Ma non solo. Quando sono loro ad avere bisogno di cure si “ritrovano sole”: nel 46% dei casi di problemi lievi di salute e nel 29% degli eventi più gravi, la donna fa da sé. E più è abituata ad assumersi molteplici incombenze più non chiede aiuto né si “appoggia” ad altri per affrontare la propria malattia: il 68% delle donne con alto tasso di coinvolgimento nel caregiving si “arrangiano appunto da sole”.

“Le donne oggi sono sempre più ‘superdonne’ – ha commentato Massimo Scaccabarozzi, presidente di Farmindustria –. Sono loro infatti la vera colonna portante della famiglia e della società. Proprio per questo vogliamo lanciare un’alleanza terapeutica che definiamo della tripla A (Appropriatezza-Aderenza-Alleanza). Con l’organizzazione di corsi specifici per i medici di medicina generale e i pediatri che a loro volta possono contribuire alla formazione delle caregiver all’appropriatezza e all’aderenza delle cure”.

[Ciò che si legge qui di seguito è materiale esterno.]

(** A Rust file and a Python file, both asked for: one Python group. *)
Lemma rust_files_join_no_group_sample :
  exists report,
    main sample_parse
      (Options (mk_Namespace ["proj"] None (Some "rs,.py"))) true
      (listing [file_rust; file_snake]) (fun _ => true) = Printed report
    /\ detect_language (path file_rust) = "rust"
    /\ total_files report = 2
    /\ PyDict.keys (languages report) = ["python"]
    /\ lookup "rust" (languages report) = None.
Proof.
  destruct (analyze_project sample_parse ["proj"]
              (listing [file_rust; file_snake])
              (parse_extensions (Some "rs,.py"))) as [|report] eqn:E;
    [discriminate E|].
  exists report.
  destruct (rust_files_join_no_group sample_parse ["proj"]
              (listing [file_rust; file_snake])
              (parse_extensions (Some "rs,.py"))
              report E) as (_ & Hrust & _).
  split; [unfold main; cbn [negb ns_path ns_extensions ns_output];
          now rewrite E|].
  split; [reflexivity|].
  injection E as E. subst report.
  split; [reflexivity|]. split; [reflexivity | exact Hrust].
Defined.

End GroupingProperties.

(** ** Statistics of a list do not depend on its order *)

Module StatsFacts.

Local Open Scope list_scope.

Lemma fold_add_sum (l : list nat) :
  forall a, fold_left Nat.add l a = a + list_sum l.
Proof.
  induction l as [|x l IH]; intros a; simpl; [lia|].
  rewrite IH. lia.
Qed.

Lemma sum_nat_list_sum (l : list nat) : PyNum.sum_nat l = list_sum l.
Proof. apply fold_add_sum. Qed.

Lemma fold_max_spec (r : list nat) :
  forall v,
    In (fold_left Nat.max r v) (v :: r)
    /\ forall x, In x (v :: r) -> x <= fold_left Nat.max r v.
Proof.
  induction r as [|y r IH]; intros v; simpl.
  - split; [now left | intros x [<-|[]]; lia].
  - destruct (IH (Nat.max v y)) as [Hin Hle]. split.
    + destruct Hin as [Hin|Hin]; [|now right; right].
      rewrite <- Hin. destruct (Nat.max_spec v y) as [[_ ->]|[_ ->]]; auto.
    + intros x [<-|[<-|Hx]].
      * etransitivity; [apply (Nat.le_max_l v y) | apply Hle; now left].
      * etransitivity; [apply (Nat.le_max_r v y) | apply Hle; now left].
      * apply Hle. now right.
Qed.

Lemma fold_min_spec (r : list nat) :
  forall v,
    In (fold_left Nat.min r v) (v :: r)
    /\ forall x, In x (v :: r) -> fold_left Nat.min r v <= x.
Proof.
  induction r as [|y r IH]; intros v; simpl.
  - split; [now left | intros x [<-|[]]; lia].
  - destruct (IH (Nat.min v y)) as [Hin Hle]. split.
    + destruct Hin as [Hin|Hin]; [|now right; right].
      rewrite <- Hin. destruct (Nat.min_spec v y) as [[_ ->]|[_ ->]]; auto.
    + intros x [<-|[<-|Hx]].
      * etransitivity; [apply Hle; now left | apply (Nat.le_min_l v y)].
      * etransitivity; [apply Hle; now left | apply (Nat.le_min_r v y)].
      * apply Hle. now right.
Qed.

Lemma max_nat_perm (l l' : list nat) :
  Permutation l l' -> PyNum.max_nat l = PyNum.max_nat l'.
Proof.
  intros H. destruct l as [|v r], l' as [|v' r']; try reflexivity.
  - apply Permutation_nil in H. discriminate H.
  - apply Permutation_sym, Permutation_nil in H. discriminate H.
  - unfold PyNum.max_nat.
    destruct (fold_max_spec r v) as [Hin Hle].
    destruct (fold_max_spec r' v') as [Hin' Hle'].
    apply Nat.le_antisymm.
    + apply Hle'. exact (Permutation_in _ H Hin).
    + apply Hle. exact (Permutation_in _ (Permutation_sym H) Hin').
Qed.

Lemma min_nat_perm (l l' : list nat) :
  Permutation l l' -> PyNum.min_nat l = PyNum.min_nat l'.
Proof.
  intros H. destruct l as [|v r], l' as [|v' r']; try reflexivity.
  - apply Permutation_nil in H. discriminate H.
  - apply Permutation_sym, Permutation_nil in H. discriminate H.
  - unfold PyNum.min_nat.
    destruct (fold_min_spec r v) as [Hin Hle].
    destruct (fold_min_spec r' v') as [Hin' Hle'].
    apply Nat.le_antisymm.
    + apply Hle. exact (Permutation_in _ (Permutation_sym H) Hin').
    + apply Hle'. exact (Permutation_in _ H Hin).
Qed.

End StatsFacts.

(** ** The structural walker *)

Module WalkerProperties.

Import Ast AnalyzeStyle Vocabulary Examples.
Local Open Scope list_scope.

Lemma weight_of_In (styles : list string) (s : string) :
  In s styles -> weight_of styles s <> None.
Proof.
  intros Hin. unfold weight_of.
  apply (count_occ_In string_dec) in Hin.
  destruct (count_occ string_dec styles s); [lia | discriminate].
Qed.

Lemma function_def_params (tree : module) (f : stmt) (p : string) :
  In f (function_defs tree) -> In p (fn_params f) ->
  In p (flat_map variable_names (nodes_of tree)).
Proof.
  intros Hf Hp. apply filter_In in Hf. destruct Hf as [Hnode Hdef].
  apply in_flat_map. exists f. split; [exact Hnode|].
  destruct f; try discriminate Hdef. exact Hp.
Qed.

(** C5 as stated fails.  In the sample tree the function [f] has the
    positional-only parameter [firstArg] and the starred parameter
    [moreArgs], the function [g] has the annotated keyword-only parameter
    [x], and [fetchData] is an asynchronous function.  No variable name is
    recorded, although two parameters take positional arguments; no type
    hint is counted, although [g] declares a parameter annotation; and the
    asynchronous function is neither counted nor is the style of its name
    recorded. *)
Lemma unlisted_parameters_not_recorded :
  let f_args :=
    mk_arguments [mk_arg "firstArg" None] []
      (Some (mk_arg "moreArgs" None)) [] None in
  let g_args :=
    mk_arguments [] [] None [mk_arg "x" (Some (Name "int"))] None in
  nodes_of tree_signatures =
    [FunctionDef "f" f_args [pass] None; pass;
     FunctionDef "g" g_args [pass] None; pass;
     AsyncFunctionDef "fetchData" no_arguments [pass] None; pass]
  /\ map arg_name (positional_params f_args) = ["firstArg"; "moreArgs"]
  /\ map detect_naming_style ["firstArg"; "moreArgs"; "fetchData"] =
       ["camelCase"; "camelCase"; "camelCase"]
  /\ declares_annotation g_args None = true
  /\ exists names pats,
       analyze_naming_python sample_parse "signatures" = Some names
       /\ analyze_patterns_python sample_parse "signatures"
            = Some (Some pats)
       /\ variables names = []
       /\ functions names = [("other", Qmake 100 100)]
       /\ lookup "camelCase" (functions names) = None
       /\ function_count pats = 2
       /\ usage_count (type_hint_usage pats) = 0.
Proof.
  cbv zeta. split; [reflexivity|]. split; [reflexivity|].
  split; [reflexivity|]. split; [reflexivity|].
  eexists. eexists. split; [reflexivity|]. split; [reflexivity|].
  repeat split; reflexivity.
Qed.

Un terzo circa (28%) delle donne intervistate ha in famiglia almeno un soggetto bisognoso di accudimento, perché portatore di una fragilità. In prevalenza di tratta di persone anziane, più o meno autosufficienti (20% in totale) ma in un caso su dieci si tratta di un malato grave o di un soggettodisabile.

Nelle famiglie in cui la donna si occupa di qualcuno gravemente malato, nel 9% dei casi si tratta di una persona anziana (madri, padri, un coniuge), mentre più rari sono i figli gravemente malati ad essere accuditi. Anche in questo caso, la delega è quasi nulla: un terzo delle donne fa senza aiuti, circa la metà può contare su un aiuto in famiglia mentre soltanto nel 14% dei casi, ci si appoggia ad un aiuto esterno.

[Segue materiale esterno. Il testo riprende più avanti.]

(** * gltf-pipeline: [lib/writeResources.js]

    A shallow embedding of the resource-externalization pass of
    gltf-pipeline and the properties its specification states about it.

    The JavaScript objects that are shared and mutated in place (the glTF
    document, [options.separateResources], [options.bufferStorage], the
    [writtenResourceMap]) live in one explicit state record; a resource
    object is addressed by a reference into the document, so that a
    mutation made before an exception is still there afterwards.

    The [writtenResourceMap] and [options.separateResources] are plain
    objects used as maps: a finite map holds their own properties, and a
    read that finds none goes on to the members of [Object.prototype].

    Code of the repository that [writeResources.js] requires but that is
    not part of the sources at hand ([addBuffer], [ForEach],
    [addExtensionsRequired]) is modelled from the specification and marked
    as such; third-party and black-box collaborators (the image sniffer,
    [mime], the codecs, the file system's failures, [removeUnusedElements],
    [mergeBuffers]) are fields of an environment record [Env]. *)

From Stdlib Require Import Strings.Ascii Strings.Byte.
From stdpp Require Import gmap strings list fin_maps pretty.

Local Open Scope string_scope.
Local Open Scope list_scope.

(** ** Values *)

(** The JavaScript values that end up in [object.uri], [object.bufferView]
    and the [writtenResourceMap]: a bufferView index or a uri string, and
    what a read of the map finds under a name it inherits, the member of
    [Object.prototype] of that name (a function; under [__proto__] the
    prototype itself). *)
Inductive jsval :=
| VNum (n : nat)
| VStr (s : string)
| VInherited (key : string).

#[global] Instance jsval_eq_dec : EqDecision jsval.
Proof. solve_decision. Defined.

(** [extras._pipeline.source]: a Node [Buffer], a string (shader text), or
    [undefined] (what a failed [fs.readFile] hands to its callback). *)
Inductive sourceData :=
| SBuffer (b : list byte)
| SString (s : string)
| SUndefined.

Inductive error :=
| TypeError (msg : string)
| SystemError (code path : string)
| ExternalError (msg : string).

(** [Cesium.defined]: neither [undefined] nor [null]. *)
Definition defined {A} (x : option A) : bool :=
  match x with Some _ => true | None => false end.

(** [Cesium.defaultValue]. *)
Definition defaultValue {A} (x : option A) (d : A) : A :=
  match x with Some a => a | None => d end.

(** Truthiness of an optional flag. *)
Definition truthy (x : option bool) : bool := defaultValue x false.

(** Truthiness of an optional number: [undefined] and [0] are falsy. *)
Definition truthy_num (x : option nat) : bool :=
  match x with Some (S _) => true | _ => false end.

(** ** Node's [Buffer] primitives *)

(** [Buffer.from(string)]: the bytes of the string. *)
Definition Buffer_from (s : string) : list byte := String.list_byte_of_string s.

Definition base64_alphabet : list Ascii.ascii :=
  String.list_ascii_of_string
    "ABCDEFGHIJKLMNOPQRSTUVWXYZabcdefghijklmnopqrstuvwxyz0123456789+/".

Definition base64_char (n : N) : Ascii.ascii :=
  nth (N.to_nat n) base64_alphabet "="%char.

Ovviamente questo incide sulla propria soddisfazione personale (51% insoddisfatte, tra coloro che si occupano di un malato grave). L’elevato coinvolgimento e lo sforzo che il caregiving richiede loro fanno sì che la percezione delle donne rispetto allo stato delle politiche di welfare in Italia risulti arretrato quando confrontato al resto dell’Europa (per il 69% delle intervistate).

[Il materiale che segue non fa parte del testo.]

(** C4 (as amended): ingestion does not isolate per-file failures.  When a
    regular [.md] or [.sol] file that the walk reaches cannot be read,
    [ingest_docs] returns that read error instead of a builder: the files
    after it, in that directory and in later ones, are not ingested.  A
    failure to build the Solidity splitter for a [.sol] file aborts it in the
    same way.  The errors of the directory walk are the only ones skipped
    silently: the outcome depends on the walk only through the entries it
    yields, whatever errors come between them. *)
Theorem ingest_docs_read_error_aborts {Error : Type} :
  (forall walk read_to_string markdown_chunks
     (code_splitter_new : result (string -> list string) Error)
     self ds1 d ds2 b1 pre file post b2 e,
   rag_directories (cfg self) = ds1 ++ d :: ds2 ->
   ingest_dirs walk read_to_string markdown_chunks code_splitter_new self ds1 = Ok b1 ->
   walk d = pre ++ Ok file :: post ->
   ingest_entries read_to_string markdown_chunks code_splitter_new b1 pre = Ok b2 ->
   is_file file = true ->
   extension (entry_file_name file) = Some MD_EXTENSION
   \/ extension (entry_file_name file) = Some SOL_EXTENSION ->
   read_to_string (entry_path file) = Err e ->
   ingest_docs walk read_to_string markdown_chunks code_splitter_new self = Err e)
  /\ (forall walk read_to_string markdown_chunks
        (code_splitter_new : result (string -> list string) Error)
        self ds1 d ds2 b1 pre file post b2 file_str e,
      rag_directories (cfg self) = ds1 ++ d :: ds2 ->
      ingest_dirs walk read_to_string markdown_chunks code_splitter_new self ds1 = Ok b1 ->
      walk d = pre ++ Ok file :: post ->
      ingest_entries read_to_string markdown_chunks code_splitter_new b1 pre = Ok b2 ->
      is_file file = true ->
      extension (entry_file_name file) = Some SOL_EXTENSION ->
      read_to_string (entry_path file) = Ok file_str ->
      code_splitter_new = Err e ->
      ingest_docs walk read_to_string markdown_chunks code_splitter_new self = Err e)
  /\ (forall walk walk' read_to_string markdown_chunks
        (code_splitter_new : result (string -> list string) Error) self,
      (forall dir, ok_entries (walk dir) = ok_entries (walk' dir)) ->
      ingest_docs walk read_to_string markdown_chunks code_splitter_new self
      = ingest_docs walk' read_to_string markdown_chunks code_splitter_new self).
Proof.
  split; [| split].
  - intros walk read_to_string markdown_chunks code_splitter_new
      self ds1 d ds2 b1 pre file post b2 e
      Hdirs Hds1 Hwalk Hpre Hfile Hext Hread.
    unfold ingest_docs. rewrite Hdirs, ingest_dirs_app, Hds1. simpl.
    rewrite Hwalk, ingest_entries_app, Hpre. simpl. rewrite Hfile.
    unfold ingest_entry.
    destruct Hext as [Hext | Hext]; rewrite Hext; simpl; rewrite Hread; reflexivity.
  - intros walk read_to_string markdown_chunks code_splitter_new
      self ds1 d ds2 b1 pre file post b2 file_str e
      Hdirs Hds1 Hwalk Hpre Hfile Hext Hread Hsplit.
    unfold ingest_docs. rewrite Hdirs, ingest_dirs_app, Hds1. simpl.
    rewrite Hwalk, ingest_entries_app, Hpre. simpl. rewrite Hfile.
    unfold ingest_entry. rewrite Hext. simpl. rewrite Hread.
    unfold ingest_solidity_file. rewrite Hsplit. reflexivity.
  - intros walk walk' read_to_string markdown_chunks code_splitter_new self Hw.
    unfold ingest_docs. now apply ingest_dirs_ok_entries.
Qed.

Lemma ingest_docs_read_error_aborts_witness :
  ingest_docs (demo_walk [broken_md_entry; pool_sol_entry]) demo_read
    whole_file demo_code_splitter (RAGBuilder_new (demo_config ["docs"]))
  = Err "permission denied" /\
  ingest_docs (demo_walk [pool_sol_entry]) demo_read
    whole_file failing_code_splitter (RAGBuilder_new (demo_config ["docs"]))
  = Err "incompatible language version" /\
  ingest_docs (erroring_walk [pool_sol_entry]) demo_read
    whole_file demo_code_splitter (RAGBuilder_new (demo_config ["docs"]))
  = ingest_docs (demo_walk [pool_sol_entry]) demo_read
      whole_file demo_code_splitter (RAGBuilder_new (demo_config ["docs"])).
Proof.
  destruct (@ingest_docs_read_error_aborts string) as [Hread [Hsplit Hwalk]].
  split; [| split].
  - apply (Hread (demo_walk [broken_md_entry; pool_sol_entry])
             demo_read whole_file demo_code_splitter
             (RAGBuilder_new (demo_config ["docs"])) [] "docs" []
             (RAGBuilder_new (demo_config ["docs"])) [] broken_md_entry
             [Ok pool_sol_entry] (RAGBuilder_new (demo_config ["docs"]))
             "permission denied");
      [reflexivity | reflexivity | reflexivity | reflexivity | reflexivity
      | left; reflexivity | reflexivity].
  - apply (Hsplit (demo_walk [pool_sol_entry])
             demo_read whole_file failing_code_splitter
             (RAGBuilder_new (demo_config ["docs"])) [] "docs" []
             (RAGBuilder_new (demo_config ["docs"])) [] pool_sol_entry []
             (RAGBuilder_new (demo_config ["docs"])) "contract A {}"
             "incompatible language version");
      reflexivity.
  - apply Hwalk. intro dir. reflexivity.
Defined.

(** C4 counterexample: in a directory holding an unreadable [broken.md] and
    a readable [Pool.sol], ingestion fails as a whole with the read error;
    the chunks of [Pool.sol] are not produced. *)
Lemma ingest_docs_unreadable_file_aborts_all :
  ingest_docs (demo_walk [broken_md_entry; pool_sol_entry]) demo_read
    whole_file demo_code_splitter (RAGBuilder_new (demo_config ["docs"]))
  = Err "permission denied".
Proof. reflexivity. Qed.

(** C8: extension routing of a visited file.  A [.md] file is read and
    split by the Markdown splitter only; a [.sol] file is read and split by
    the code splitter only; any other file (other extension or none) is not
    read, adds no chunk and raises no error. *)
Theorem ingest_entry_routes_by_extension {Error : Type}
    read_to_string markdown_chunks
    (code_splitter_new : result (string -> list string) Error) self file rest :
  let name := debug_os_str (entry_file_name file) in
  (extension (entry_file_name file) = Some MD_EXTENSION ->
   ingest_entry read_to_string markdown_chunks code_splitter_new self file
   = match read_to_string (entry_path file) with
     | Err e => Err e
     | Ok file_str =>
         Ok {| docs := docs self ++ map (chunk_doc name) (markdown_chunks file_str);
               cfg := cfg self |}
     end) /\
  (extension (entry_file_name file) = Some SOL_EXTENSION ->
   ingest_entry read_to_string markdown_chunks code_splitter_new self file
   = match read_to_string (entry_path file) with
     | Err e => Err e
     | Ok file_str =>
         match code_splitter_new with
         | Err e => Err e
         | Ok code_chunks =>
             Ok {| docs := docs self ++ map (chunk_doc name) (code_chunks file_str);
                   cfg := cfg self |}
         end
     end) /\
  (extension (entry_file_name file) <> Some MD_EXTENSION ->
   extension (entry_file_name file) <> Some SOL_EXTENSION ->
   ingest_entry read_to_string markdown_chunks code_splitter_new self file = Ok self
   /\ ingest_entries read_to_string markdown_chunks code_splitter_new self
        (Ok file :: rest)
      = ingest_entries read_to_string markdown_chunks code_splitter_new self rest).
Proof.
  intro name. unfold ingest_entry. fold name.
  split; [| split].
  - intro Hext. rewrite Hext. reflexivity.
  - intro Hext. rewrite Hext. reflexivity.
  - intros Hmd Hsol.
    assert (Hother : ingest_entry read_to_string markdown_chunks code_splitter_new
                       self file = Ok self).
    { unfold ingest_entry.
      destruct (extension (entry_file_name file)) as [ext |]; [| reflexivity].
      destruct (string_dec ext MD_EXTENSION) as [-> | _]; [now contradiction Hmd |].
      destruct (string_dec ext SOL_EXTENSION) as [-> | _]; [now contradiction Hsol |].
      reflexivity. }
    split; [exact Hother |].
    simpl. destruct (is_file file); [now rewrite Hother | reflexivity].
Qed.

Lemma ingest_entry_routes_by_extension_witness :
  extension (entry_file_name pool_sol_entry) = Some SOL_EXTENSION /\
  ingest_entry demo_read whole_file demo_code_splitter
    (RAGBuilder_new (demo_config ["docs"])) pool_sol_entry
  = match demo_read (entry_path pool_sol_entry) with
    | Err e => Err e
    | Ok file_str =>
        match demo_code_splitter with
        | Err e => Err e
        | Ok code_chunks =>
            Ok {| docs := docs (RAGBuilder_new (demo_config ["docs"]))
                          ++ map (chunk_doc (debug_os_str (entry_file_name pool_sol_entry)))
                                 (code_chunks file_str);
                  cfg := cfg (RAGBuilder_new (demo_config ["docs"])) |}
        end
    end.
Proof.
  split; [reflexivity |].
  apply (proj1 (proj2 (ingest_entry_routes_by_extension demo_read whole_file
                         demo_code_splitter (RAGBuilder_new (demo_config ["docs"]))
                         pool_sol_entry []))).
  reflexivity.
Defined.

Lemma escape_debug_nonempty (c : ascii) : 1 <= String.length (escape_debug c).
Proof.
  unfold escape_debug.
  repeat match goal with |- context [if ?b then _ else _] => destruct b end;
    simpl; lia.
Qed.

Lemma length_list_ascii (s : string) :
  List.length (list_ascii_of_string s) = String.length s.
Proof. induction s; simpl; congruence. Qed.

Lemma escaped_length (l : list ascii) :
  List.length l <= String.length (String.concat "" (map escape_debug l)).
Proof.
  induction l as [| c [| c' rest] IH]; simpl; [lia | |].
  - apply escape_debug_nonempty.
  - rewrite length_append. simpl in IH.
    pose proof (escape_debug_nonempty c). lia.
Qed.

Lemma debug_os_str_length (name : string) :
  String.length name + 2 <= String.length (debug_os_str name).
Proof.
  unfold debug_os_str, DQ, chr. simpl. rewrite length_append. simpl.
  pose proof (escaped_length (list_ascii_of_string name)) as H.
  rewrite length_list_ascii in H. lia.
Qed.

(** C9: the name recorded in each chunk is [format!("{:?}", file_name)], the
    [Debug] rendering: the base name wrapped in double quotes, never the base
    name itself.  Ingesting [docs/Pool.sol] records the ten-byte name
    ["Pool.sol"] with its quotes. *)
Theorem ingest_docs_records_debug_name :
  (forall name, debug_os_str name <> name) /\
  ingest_docs (demo_walk [pool_sol_entry]) demo_read whole_file
    demo_code_splitter (RAGBuilder_new (demo_config ["docs"]))
  = Ok {| docs := [{| file_name := DQ ++ "Pool.sol" ++ DQ;
                      content := "contract A {}" |}];
          cfg := demo_config ["docs"] |}.
Proof.
  split; [| reflexivity].
  intros name Heq. pose proof (debug_os_str_length name) as H.
  rewrite Heq in H. lia.
Qed.

(** ** Further properties of [query_rag] *)

(** A failing [query_rag] (request construction or search) returns the
    agent untouched: the history is cleared only on a successful, non-empty
    search. *)
Theorem query_rag_error_keeps_agent
    {Agent Index Message Request Error : Type}
    (build_request : string -> nat -> result Request Error)
    (top_n : Index -> Request -> result (list SearchResult) Error)
    (self : RigAgent Agent Index Message) query e :
  snd (query_rag build_request top_n self query) = Err e ->
  fst (query_rag build_request top_n self query) = self.
Proof.
  unfold query_rag.
  destruct (build_request query 30) as [req | e']; [| reflexivity].
  destruct (top_n (index self) req) as [[| r rs] | e']; simpl;
    [discriminate | discriminate | reflexivity].
Qed.

Lemma query_rag_error_keeps_agent_witness :
  snd (query_rag demo_request failing_top_n (demo_agent []) "q")
    = Err "connection refused" /\
  fst (query_rag demo_request failing_top_n (demo_agent []) "q") = demo_agent [].
Proof.
  split; [reflexivity |].
  apply (query_rag_error_keeps_agent demo_request failing_top_n (demo_agent [])
           "q" "connection refused").
  reflexivity.
Defined.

Il 46% delle donne intervistate ha affermato che il “Sistema” così com’è non è sostenibile. Tra le lavoratrici circa un quarto (23%) dispone in azienda di una qualche misura di sostegno, ma solo il 7% ne fa uso e comunque lo giudica un’ottima misura di gestione del work-life balance.

“Nel 90% dei casi la donna è caregiver e nel 60% dei casi è manager della famiglia. Spesso le persone anziane non assumono farmaci come dovrebbero e questo porta a maggiori spese per via delle maggiori ospedalizzazioni. Grazie a questo ruolo femminile, che va valorizzato, abbiamo delle persone più in salute e diamo un ulteriore contributo alla sostenibilità perché un’aderenza alla terapia previene dei ricoveri ospedalieri che hanno un impatto psicologico e non solo economico per il paziente che li subisce”, ha concluso il presidente di Farmindustria Massimo Scaccabarozzi.

E gli esperti riuniti nel convegno lanciano un appello alle istituzioni.

“Questo ruolo va riconosciuto – ha spiegato Adriana Bonifacino, presidente Incontra Donna e responsabile senologia dell’ospedale Sant’Andrea di Roma – .Vogliamo fare proposte concrete alle istituzioni per una maggiore appropriatezza delle cure. Vanno coinvolte le società medico scientifiche per una maggior coinvolgimento dei medici su questo tema e anche le associazioni potrebbero occuparsi della formazione dei caregiver”.